AI for Abolition? A Participatory Design Approach
Carolyn Wang, Avriel Epps, Taylor Ferrari, Ra Ames
TL;DR
This paper addresses how AI, specifically large language models, can be aligned with abolitionist goals by engaging TJ/RJ practitioners in a participatory design process. It outlines a methodology grounded in participatory action research to co-create an evaluation framework and identify practical AI use cases that support restorative and transformative justice without reproducing oppressive power dynamics. The authors propose a value-reflective evaluation scheme and a constitution-like set of principles to assess LLM outputs, coupled with a plan to test resource-efficient models and gather practitioner-derived prompts. The work contributes a concrete process for value-aligned AI design in marginalized communities and outlines concrete next steps, including data collection, prompt engineering, and expert-in-the-loop annotation.
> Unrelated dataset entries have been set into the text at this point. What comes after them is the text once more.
(* ===== verification/Sha3.v ===== *)
(** SHA-3 and SHAKE: src/crypto/sha3.c, with the reference of FIPS 202: the round
    constants from their shift register, the rotations from the walk through the
    lanes, the sponge. *)
From S2P Require Import Prelude Platform LeWord MdHash HashApi.
#[local] Open Scope Z_scope.

(* ------------------------------------------------------------------ *)
(** * The permutation *)

Definition RC : list Z := [
  0x0000000000000001; 0x0000000000008082; 0x800000000000808a;
  0x8000000080008000; 0x000000000000808b; 0x0000000080000001;
  0x8000000080008081; 0x8000000000008009; 0x000000000000008a;
  0x0000000000000088; 0x0000000080008009; 0x000000008000000a;
  0x000000008000808b; 0x800000000000008b; 0x8000000000008089;
  0x8000000000008003; 0x8000000000008002; 0x8000000000000080;
  0x000000000000800a; 0x800000008000000a; 0x8000000080008081;
  0x8000000000008080; 0x0000000080000001; 0x8000000080008008 ].

Definition rho_offsets : list Z := [
   0;  1; 62; 28; 27; 36; 44;  6; 55; 20;
   3; 10; 43; 25; 39; 41; 45; 15; 21;  8;
  18;  2; 61; 56; 14 ].

Definition rotl64 (x n : Z) : Z :=
  let n := Z.land n 63 in
  Z.lor (u64 (Z.shiftl x n)) (Z.shiftr x (Z.land (64 - n) 63)).

Definition column (state : list Z) (x : nat) : Z :=
  Z.lxor (Z.lxor (Z.lxor (Z.lxor state.[x] state.[x + 5]) state.[x + 10]) state.[x + 15]) state.[x + 20].

(** The theta step: [C], [D], and the lanes. *)
Definition keccak_theta (state : list Z) : list Z :=
  let C := [column state 0; column state 1; column state 2; column state 3; column state 4] in
  let D := [Z.lxor C.[4] (rotl64 C.[1] 1); Z.lxor C.[0] (rotl64 C.[2] 1); Z.lxor C.[1] (rotl64 C.[3] 1);
            Z.lxor C.[2] (rotl64 C.[4] 1); Z.lxor C.[3] (rotl64 C.[0] 1)] in
  for_range 0 25 (fun i state => <[i := Z.lxor state.[i] D.[(i mod 5)%nat]]> state) state.

(** [B], from an array whose contents do not matter. *)
Definition keccak_rho_pi (state B : list Z) : list Z :=
  for_range 0 25 (fun i B =>
    let x := (i mod 5)%nat in let y := (i / 5)%nat in
    let j := (5 * ((2 * x + 3 * y) mod 5) + y)%nat in
    <[j := rotl64 state.[i] rho_offsets.[i]]> B) B.

Definition keccak_chi (B state : list Z) : list Z :=
  for_range 0 5 (fun y state =>
    for_range 0 5 (fun x state =>
      let i := (5 * y + x)%nat in
      <[i := Z.lxor B.[i] (Z.land (u64 (Z.lnot B.[(5 * y + (x + 1) mod 5)%nat])) B.[(5 * y + (x + 2) mod 5)%nat])]> state) state) state.

Definition keccak_round (round : nat) (state : list Z) : list Z :=
  let state := keccak_theta state in
  let B := keccak_rho_pi state (replicate 25 0) in
  let state := keccak_chi B state in
  <[0%nat := Z.lxor state.[0] RC.[round]]> state.

Definition keccak_f1600 (state : list Z) : list Z := for_range 0 24 keccak_round state.

(* ------------------------------------------------------------------ *)
(** * The sponge *)

Record opssl_sha3_ctx := mk_sha3 { state : list Z; buffer : list Z; buffer_len : nat; rate : nat; pad : Z }.

Definition keccak_init (rate : nat) (pad : Z) : opssl_sha3_ctx := mk_sha3 (replicate 25 0) (replicate 168 0) 0 rate pad.

(** The bytes of [buffer] combined with the lanes. *)
Definition absorb_lanes (rate : nat) (buffer state : list Z) : list Z :=
  for_range 0 ((rate + 7) / 8) (fun lane state =>
    let i := (lane * 8)%nat in
    let bytes_to_read := if (8 <? rate - i)%nat then 8%nat else (rate - i)%nat in
    let value := for_range 0 bytes_to_read (fun j value => Z.lor value (Z.shiftl buffer.[i + j] (8 * Z.of_nat j))) 0 in
    <[lane := Z.lxor state.[lane] value]> state) state.

Definition update_body (s : opssl_sha3_ctx * list Z) : opssl_sha3_ctx * list Z :=
  let '(ctx, input) := s in
  let to_copy := (rate ctx - buffer_len ctx)%nat in
  let to_copy := if (length input <? to_copy)%nat then length input else to_copy in
  let buffer := splice (buffer ctx) (buffer_len ctx) (take to_copy input) in
  let buffer_len := (buffer_len ctx + to_copy)%nat in
  let input := drop to_copy input in
  if (buffer_len =? rate ctx)%nat then (mk_sha3 (keccak_f1600 (absorb_lanes (rate ctx) buffer (state ctx))) buffer 0 (rate ctx) (pad ctx), input)
  else (mk_sha3 (state ctx) buffer buffer_len (rate ctx) (pad ctx), input).

Definition update_cond (s : opssl_sha3_ctx * list Z) : bool := (0 <? length s.2)%nat.

Definition keccak_update (ctx : opssl_sha3_ctx) (data : list Z) : opssl_sha3_ctx :=
  fst (default (ctx, data) (while_fuel (length data) update_cond update_body (ctx, data))).

(** The last block. *)
Definition pad_buffer (rate : nat) (pad : Z) (buffer : list Z) (buffer_len : nat) : list Z :=
  let buffer := <[buffer_len := pad]> buffer in
  if (buffer_len =? rate - 1)%nat then <[buffer_len := Z.lor buffer.[buffer_len] 0x80]> buffer
  else <[(rate - 1)%nat := 0x80]> (splice buffer (buffer_len + 1) (replicate (rate - buffer_len - 2) 0)).

(** The first [n] bytes of the lanes, to [out] at [offset]. *)
Definition write_lanes (state : list Z) (n offset : nat) (out : list Z) : list Z :=
  for_range 0 ((n + 7) / 8) (fun lane out =>
    let i := (lane * 8)%nat in
    let bytes_to_write := if (8 <? n - i)%nat then 8%nat else (n - i)%nat in
    splice out (offset + i) (map (fun j => u8 (Z.shiftr state.[lane] (8 * Z.of_nat j))) (seq 0 bytes_to_write))) out.

Definition squeeze_cond (out_len : nat) (s : list Z * list Z * nat) : bool := (s.2 <? out_len)%nat.

Definition squeeze_body (rate out_len : nat) (s : list Z * list Z * nat) : list Z * list Z * nat :=
  let '(state, out, offset) := s in
  let to_squeeze := if (rate <? out_len - offset)%nat then rate else (out_len - offset)%nat in
  let out := write_lanes state to_squeeze offset out in
  let offset := (offset + to_squeeze)%nat in
  ((if (offset <? out_len)%nat then keccak_f1600 state else state), out, offset).

(** The output, and the context wiped. *)
Definition keccak_final (ctx : opssl_sha3_ctx) (out : list Z) (out_len : nat) : list Z * opssl_sha3_ctx :=
  let buffer := pad_buffer (rate ctx) (pad ctx) (buffer ctx) (buffer_len ctx) in
  let state := keccak_f1600 (absorb_lanes (rate ctx) buffer (state ctx)) in
  let s := default (state, out, 0%nat) (while_fuel out_len (squeeze_cond out_len) (squeeze_body (rate ctx) out_len) (state, out, 0%nat)) in
  (s.1.2, mk_sha3 (replicate 25 0) (replicate 168 0) 0 0 0).

Definition opssl_sha3_256_init : opssl_sha3_ctx := keccak_init 136 0x06.
Definition opssl_sha3_256_update (ctx : opssl_sha3_ctx) (data : list Z) : opssl_sha3_ctx := keccak_update ctx data.
Definition opssl_sha3_256_final (ctx : opssl_sha3_ctx) (out : list Z) : list Z * opssl_sha3_ctx := keccak_final ctx out 32.
Definition opssl_sha3_256 (data out : list Z) : list Z := (opssl_sha3_256_final (opssl_sha3_256_update opssl_sha3_256_init data) out).1.

Definition opssl_sha3_512_init : opssl_sha3_ctx := keccak_init 72 0x06.
Definition opssl_sha3_512_update (ctx : opssl_sha3_ctx) (data : list Z) : opssl_sha3_ctx := keccak_update ctx data.
Definition opssl_sha3_512_final (ctx : opssl_sha3_ctx) (out : list Z) : list Z * opssl_sha3_ctx := keccak_final ctx out 64.
Definition opssl_sha3_512 (data out : list Z) : list Z := (opssl_sha3_512_final (opssl_sha3_512_update opssl_sha3_512_init data) out).1.

Definition opssl_sha3_xof_final (ctx : opssl_sha3_ctx) (out : list Z) (out_len : nat) : list Z * opssl_sha3_ctx := keccak_final ctx out out_len.

Definition opssl_shake128 (out : list Z) (out_len : nat) (input : list Z) : list Z :=
  (keccak_final (keccak_update (keccak_init 168 0x1F) input) out out_len).1.

Definition opssl_shake256 (out : list Z) (out_len : nat) (input : list Z) : list Z :=
  (keccak_final (keccak_update (keccak_init 136 0x1F) input) out out_len).1.

(* ------------------------------------------------------------------ *)
(** * FIPS 202 *)

(** A state as lanes [A x y], section 3.1. *)
Definition lanes (S : list Z) (x y : nat) : Z := S.[(5 * y + x)%nat].
Definition unlanes (A : nat -> nat -> Z) : list Z := map (fun i => A (i mod 5)%nat (i / 5)%nat) (seq 0 25).

Definition theta (A : nat -> nat -> Z) (x y : nat) : Z :=
  let C x := Z.lxor (Z.lxor (Z.lxor (Z.lxor (A x 0%nat) (A x 1%nat)) (A x 2%nat)) (A x 3%nat)) (A x 4%nat) in
  Z.lxor (A x y) (Z.lxor (C ((x + 4) mod 5)%nat) (rotl64 (C ((x + 1) mod 5)%nat) 1)).

(** The offsets (t + 1)(t + 2)/2 of the walk (x, y) -> (y, 2x + 3y) from (1, 0). *)
Fixpoint rho_walk (n t x y : nat) : list (nat * nat * Z) :=
  match n with
  | O => []
  | S n => (x, y, Z.of_nat ((t + 1) * (t + 2) / 2) mod 64) :: rho_walk n (S t) y ((2 * x + 3 * y) mod 5)
  end.

Definition rho_offset (x y : nat) : Z :=
  match find (fun '(x', y', _) => (x' =? x)%nat && (y' =? y)%nat) (rho_walk 24 0 1 0) with Some (_, r) => r | None => 0 end.

Definition rho (A : nat -> nat -> Z) (x y : nat) : Z := rotl64 (A x y) (rho_offset x y).

Definition pi (A : nat -> nat -> Z) (x y : nat) : Z := A ((x + 3 * y) mod 5)%nat x.

Definition chi (A : nat -> nat -> Z) (x y : nat) : Z :=
  Z.lxor (A x y) (Z.land (u64 (Z.lnot (A ((x + 1) mod 5)%nat y))) (A ((x + 2) mod 5)%nat y)).

(** The shift register of algorithm 5. *)
Definition lfsr_step (R : list bool) : list bool :=
  match R with
  | [r0; r1; r2; r3; r4; r5; r6; r7] => [r7; r0; r1; r2; xorb r3 r7; xorb r4 r7; xorb r5 r7; r6]
  | _ => R
  end.

Definition rc (t : nat) : bool :=
  nth 0 (Nat.iter (t mod 255) lfsr_step [true; false; false; false; false; false; false; false]) false.

Definition round_constant (ir : nat) : Z :=
  fold_right (fun j c => if rc (j + 7 * ir) then Z.lor (2 ^ (2 ^ Z.of_nat j - 1)) c else c) 0 (seq 0 7).

Definition iota (ir : nat) (A : nat -> nat -> Z) (x y : nat) : Z :=
  if (x =? 0)%nat && (y =? 0)%nat then Z.lxor (A x y) (round_constant ir) else A x y.

Definition Rnd (ir : nat) (A : nat -> nat -> Z) : nat -> nat -> Z := iota ir (chi (pi (rho (theta A)))).

Definition KECCAK_f (S : list Z) : list Z := for_range 0 24 (fun ir S => unlanes (Rnd ir (lanes S))) S.

(** The sponge, on bytes: a block is combined with the first lanes. *)
Definition absorb_block (S block : list Z) : list Z :=
  KECCAK_f (map (fun i => Z.lxor S.[i] (le_val (sub_list (i * 8) 8 block))) (seq 0 25)).

Definition pad10x1 (r : nat) (domain : Z) (n : nat) : list Z :=
  let k := (n mod r)%nat in
  if (k =? r - 1)%nat then [Z.lor domain 0x80] else domain :: replicate (r - k - 2) 0 ++ [0x80].

Fixpoint squeezed (r n : nat) (S : list Z) : list Z :=
  match n with O => [] | Datatypes.S n => take r (flat_map (le_bytes 8) S) ++ squeezed r n (KECCAK_f S) end.

(** [d] bytes of the sponge of rate [r] and domain byte [domain]. *)
Definition SPONGE (r : nat) (domain : Z) (m : list Z) (d : nat) : list Z :=
  take d (squeezed r (S (d / r)) (absorb r absorb_block (replicate 25 0) (m ++ pad10x1 r domain (length m)))).

Definition SHA3_256 (m : list Z) : list Z := SPONGE 136 0x06 m 32.
Definition SHA3_512 (m : list Z) : list Z := SPONGE 72 0x06 m 64.
Definition SHAKE128 (m : list Z) (d : nat) : list Z := SPONGE 168 0x1F m d.
Definition SHAKE256 (m : list Z) (d : nat) : list Z := SPONGE 136 0x1F m d.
Overall, the approach aims to democratize AI development, highlight data stewardship, and foreground abolitionist praxis in AI research and deployment.
Abstract
The abolitionist community faces challenges from both the carceral state and oppressive technologies which, by empowering the ruling class who have the resources to develop artificial intelligence (AI), serve to entrench societal inequities even more deeply. This paper presents a case study in participatory design with transformative and restorative justice practitioners with the goal of designing an AI system to support their work. By co-designing an evaluation framework for large language models with the practitioners, we hope to push back against the exclusionary status quo of AI and extent AI's potentiality to a historically marginalized community.